All that may tilt the odds against your catching the flu, but it won't affect the spread of an epidemic around you.
Altering the spread of the disease, it turns out, depends on where you get your information and who you know, according to mathematicians in China and Australia.
People who are highly connected to others, such as schoolteachers who deal with a room full of children, are far more likely to get sick than a freelance writer working at home. But the researchers found that while many of those highly connected people are more likely to catch the disease because of their contacts, they are even more likely to take actions that can halt its spread.
The upside of hampering the spread of the infection overtakes the downside of being more likely to catch it, said Michael Small at the University of Western Australia, in Crawley.
That was not the result he and several collaborating mathematicians thought they'd get when they started the study.
Publishing their results in the journal Chaos, Small, Qingchu Wu of Jiangxi Normal University in Nanchang, China, and their Chinese colleagues found the source of "awareness" that a disease is loosely related to how it spreads in what researchers call networks.
The researchers divided forms of information into global and local.
Global information is what you get through the media, such as news of a flu epidemic, or through more subtle hints, for instance when many coworkers are home sick, said Small.
People react generally to global information to avoid infection and on the individual scale, that works. They mostly keep a social distance to avoid infection, the researchers wrote.
"If everyone you know is already sick than you probably do not go to pub with them or share chips or nuts and have a high chance of getting disease," Small said. "You change your behavior based on what's going on around you."
The response to local information is more acute and personal, according to Small.
Besides all the things people do in reaction to global information, Small said, they also take more specific actions. They may avoid particular people or particular environments that seem especially risky, for instance, taking children from school or from other group activities if there appears to be a significantly increased rate of infection.

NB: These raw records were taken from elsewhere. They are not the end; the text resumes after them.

(** Of up to 2^20 events appended to an empty log, whatever the sequence counter
    starts at, none is lost: a query returns every event of its category, actor and
    inclusive time window, no other, the later ones first, and a limit keeps the
    first of these. *)
Theorem audit_log_correct `{!AuditJson} d evs q :
  audit_table d = ∅ -> Forall datable evs -> Z.of_nat (length evs) <= 2 ^ 20 ->
  0 <= default 0 (since_ms q) < 2 ^ 44 -> 0 <= default 0 (until_ms q) < 2 ^ 44 ->
  exists l, audit_query (audit_log d evs) q = Ok (match a_limit q with Some n => take n l | None => l end) /\
    l ≡ₚ List.filter (event_selected q) (List.filter (in_window q) evs) /\
    StronglySorted (fun a b => ts_ms b <= ts_ms a) l.
Proof.
  intros H0 Hd Hl Hs Hu. set (rows := event_rows (audit_seq d) evs). set (m := list_to_map rows : gmap (string * Z) AuditEvent).
  set (lo := id_floor (default 0 (since_ms q))).
  set (hi := match until_ms q with Some until => pack_id until 1048575 | None => 2 ^ 64 - 1 end).
  assert (NoDup (map fst rows)) as Hn by (by apply event_rows_keys).
  assert (forall k e, m !! k = Some e -> datable e /\ k.1 = AUDIT_SERIES /\ ts_ms e * 2 ^ 20 <= k.2 < (ts_ms e + 1) * 2 ^ 20) as Hm.
  { intros k e Hk%elem_of_list_to_map_2. apply elem_of_event_rows in Hk as (i & Hi & ->). split; [|split; [done|]].
    - rewrite Forall_forall in Hd. apply Hd. by eapply list_elem_of_lookup_2.
    - unfold event_id. cbn. pose proof (Z.mod_pos_bound (audit_seq d + Z.of_nat i) (2 ^ 20)). lia. }
  set (P := fun k : string * Z => key_leb (AUDIT_SERIES, lo) k && key_leb k (AUDIT_SERIES, hi)).
  assert (forall k e, m !! k = Some e -> P k = in_window q e) as HP.
  { intros k e Hk. destruct (Hm k e Hk) as (Hde & Hk1 & Hk2). apply eq_iff_eq_true. unfold P. rewrite row_between.
    unfold in_window, lo, hi. rewrite id_floor_eq by done. rewrite andb_true_iff, Z.leb_le. unfold datable in Hde.
    destruct (until_ms q) as [u|]; cbn in Hu.
    - rewrite pack_id_eq, Z.leb_le by done. change (1048575 mod 2 ^ 20) with 1048575.
      split; [intros [_ ?]|intros ?; split; [done|]]; lia.
    - split; [intros [_ ?]; split; [|done]|intros ?; split; [done|]]; lia. }
  exists (rev (List.filter (event_selected q) (map snd (scan P m)))). split_and!.
  - unfold audit_query. rewrite audit_log_table by done. fold rows m lo hi. unfold range_incl. fold P.
    rewrite scan_fmap, audit_query_loop_ok; [done|]. intros [k e] [_ Hk]%elem_of_scan. by destruct (Hm k e Hk) as (_ & ? & _).
  - rewrite <-Permutation_rev. assert (map snd (scan P m) ≡ₚ List.filter (in_window q) evs) as ->; [|done].
    assert (scan P m ≡ₚ List.filter (fun r => in_window q r.2) rows) as Hp.
    { apply NoDup_Permutation.
      - eapply NoDup_fmap_1, scan_keys.
      - apply NoDup_filter_list. by eapply NoDup_fmap_1.
      - intros [k e]. rewrite elem_of_scan, list_elem_of_In, filter_In, <-list_elem_of_In. cbn. split.
        + intros [HPk Hk]. rewrite <-(HP k e Hk). split; [by apply elem_of_list_to_map_2|done].
        + intros [Hk He]. apply (elem_of_list_to_map_1 (M := gmap (string * Z))) in Hk; [|done]. rewrite (HP k e Hk). done. }
    rewrite (Permutation_map snd Hp), <-(event_rows_map (audit_seq d) evs). fold rows. clear. induction rows as [|[k e] l IH]; [done|]. cbn.
    destruct (in_window q e); cbn; by rewrite IH.
  - eapply (StronglySorted_rev (fun a b => ts_ms a <= ts_ms b)); [done|]. apply Sorted_filter_list. eapply StronglySorted_map; [|apply scan_sorted].
    intros [k e] [k' e'] [_ Hk%Hm]%elem_of_scan [_ Hk'%Hm]%elem_of_scan Hle. destruct Hk as (_ & H1 & H2), Hk' as (_ & H1' & H2').
    destruct k as [n i], k' as [n' i']. cbn in *. subst n n'. unfold row_le in Hle. cbn [fst] in Hle. rewrite pair_le_snd in Hle.
    cbn in Hle. nia.
Qed.

Lemma remove_counted_all ks t n : NoDup (map (pair AUDIT_SERIES) ks) -> (forall x, x ∈ ks -> is_Some (t !! (AUDIT_SERIES, x))) ->
  foldl remove_counted (t, n) ks = (foldl (fun t x => delete (AUDIT_SERIES, x) t) t ks, n + Z.of_nat (length ks)).
Proof.
  revert t n. induction ks as [|x ks IH]; intros t n Hn Hs; [cbn; f_equal; lia|]. cbn in Hn. apply NoDup_cons in Hn as [Hx Hn].
  cbn [foldl]. unfold remove_counted at 2. cbn [fst snd]. rewrite bool_decide_eq_true_2 by (apply Hs; left).
  rewrite IH; [f_equal; cbn [length]; lia|done|]. intros y Hy. rewrite lookup_delete_ne; [apply Hs; by right|].
  intros [= ->]. by apply Hx, (list_elem_of_fmap_2 (pair AUDIT_SERIES)).
Qed.
(** Purging keeps exactly the rows at or after the cut-off and counts the others. *)
Lemma audit_purge_ok d before : map_Forall (fun k _ => is_u64 k.2) (audit_table d) ->
  let '(d', n) := audit_purge_before d before in
  n = Z.of_nat (size (audit_table d)) - Z.of_nat (size (audit_table d')) /\ audit_seq d' = audit_seq d /\
  forall k, audit_table d' !! k = if decide (k.1 = AUDIT_SERIES /\ k.2 < id_floor before) then None else audit_table d !! k.
Proof.
  intros Hu. unfold audit_purge_before. destruct (purge_keys (audit_table d) AUDIT_SERIES (id_floor before) Hu) as [Hn Hk].
  set (ks := map _ (take_while _ _)) in *. clearbody ks.
  rewrite remove_counted_all; [|done|by intros x [? _]%Hk]. cbn [set_audit audit_table audit_seq]. split; [|split; [done|]].
  - rewrite foldl_delete_size; [lia|done|by intros x [? _]%Hk].
  - intros [n i]. rewrite foldl_delete. cbn [fst snd]. destruct (decide (n = AUDIT_SERIES /\ i < id_floor before)) as [[-> Hi]|Hno].
    + destruct (audit_table d !! (AUDIT_SERIES, i)) eqn:E; [rewrite decide_True; [done|]|by case_decide].
      apply list_elem_of_fmap_2, Hk. by rewrite E.
    + rewrite decide_False; [done|]. intros (x & [= -> ->] & [_ ?]%Hk)%list_elem_of_fmap. by apply Hno.
Qed.

(** ** Secrets *)
Section Secrets.
Context `{!Bincode SealedSecret, !BincodeLaws SealedSecret, !Aead}.
Implicit Types d : Datastore.

Lemma elem_of_secrets_list d u n : n ∈ secrets_list d u <-> is_Some (secrets_v2_table d !! (u, n)).
Proof.
  unfold secrets_list. rewrite list_elem_of_omap. split.
  - intros ([[u' n'] b] & Hin & E). cbn in E. case_bool_decide; [|done]. injection E as ->. subst u'.
    apply elem_of_entries in Hin. by exists b.
  - intros [b Hb]. exists ((u, n), b). rewrite elem_of_entries. split; [done|]. cbn. by rewrite bool_decide_eq_true_2.
Qed.
Lemma secrets_get_ext d d' u n : secrets_key d' = secrets_key d ->
  secrets_v2_table d' !! (u, n) = secrets_v2_table d !! (u, n) -> secrets_get d' u n = secrets_get d u n.
Proof. intros Hk Ht. unfold secrets_get, secrets_get_sealed. by rewrite Hk, Ht. Qed.
End Secrets.

(** A secret that was set is read back by the user who set it and until it is deleted;
    nothing a user sets or deletes changes what another user reads or sees listed;
    and a store without a key stores nothing. *)
Theorem secrets_isolated `{!Bincode SealedSecret, !BincodeLaws SealedSecret, !Aead} d nonce now user name value :
  match secrets_set d nonce now user name value with
  | Ok d' =>
      secrets_get d' user name = Ok (Some value) /\ name ∈ secrets_list d' user /\
      (forall u n, (u, n) <> (user, name) -> secrets_get d' u n = secrets_get d u n /\
        (n ∈ secrets_list d' u <-> n ∈ secrets_list d u)) /\
      (let '(d'', existed) := secrets_delete d' user name in
      existed = true /\ secrets_get d'' user name = Ok None /\ (name ∉ secrets_list d'' user) /\
      forall u n, (u, n) <> (user, name) -> secrets_get d'' u n = secrets_get d u n /\
        (n ∈ secrets_list d'' u <-> n ∈ secrets_list d u))
  | Err e => e = NoSecretsKey /\ secrets_key d = None
  | Panic => False
  end.
Proof.
  unfold secrets_set. destruct (secrets_key d) as [key|] eqn:Ek; [|done]. cbn [or_err mbind rust_bind].
  assert (forall t u n, (u, n) <> (user, name) -> t !! (u, n) = secrets_v2_table d !! (u, n) ->
    secrets_get (set_secrets t d) u n = secrets_get d u n /\ (n ∈ secrets_list (set_secrets t d) u <-> n ∈ secrets_list d u)) as Hother.
  { intros t u n _ Ht. split; [by apply secrets_get_ext|]. rewrite !elem_of_secrets_list. cbn. by rewrite Ht. }
  split_and!.
  - unfold secrets_get, secrets_get_sealed. cbn [set_secrets secrets_v2_table secrets_key]. rewrite lookup_insert_eq, decode_enc, Ek.
    cbn. unfold decrypt, encrypt. cbn. by rewrite aead_roundtrip.
  - rewrite elem_of_secrets_list. cbn. by rewrite lookup_insert_eq.
  - intros u n Hne. apply Hother; [done|]. by rewrite lookup_insert_ne by congruence.
  - cbn [secrets_delete]. split_and!.
    + apply bool_decide_eq_true. cbn. by rewrite lookup_insert_eq.
    + unfold secrets_get, secrets_get_sealed. cbn. by rewrite lookup_delete_eq.
    + rewrite elem_of_secrets_list. cbn. rewrite lookup_delete_eq. by intros [? ?].
    + intros u n Hne. cbn. apply Hother; [done|]. rewrite lookup_delete_ne, lookup_insert_ne by congruence. done.
Qed.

It's this local information that can make or break a disease, stopping the transmission, he said.
"Initially we didn't expect this. We thought more information is better and you stop the disease. It turns out only the local information can do that. It changes the shape of the network by making highly connected people less connected, Small said.
"It will change how the disease behaves," he said.
"I actually was not surprised at the results," said Charles Chiu, a virologist and infectious disease researcher and physician at the University of California at San Francisco, who was not involved with the research. "It's quite intriguing what they did. The results sort of mimic common sense, a validation of what we already knew empirically without doing the actual modeling. It's consistent with the data we collected or the date we had from experience."
"If you study networks, you clearly realize the power of local networks. Real outbreaks essentially jump from community to community. It's not as though they spread out from a local area," Chiu said. That's why local networks are more effective in halting epidemics.
Chiu said that the only weakness in the study is that he wished the mathematicians had based the results on real-world epidemiological data instead of pure mathematical modeling.
Small said his group is beginning a collaboration with the School of Public Heath at the Chinese University of Hong Kong to do just that, monitoring health across a community during a seasonal influenza epidemic. He eventually hopes that will lead to ways of predicting the effects of the flu and explore possible control strategies.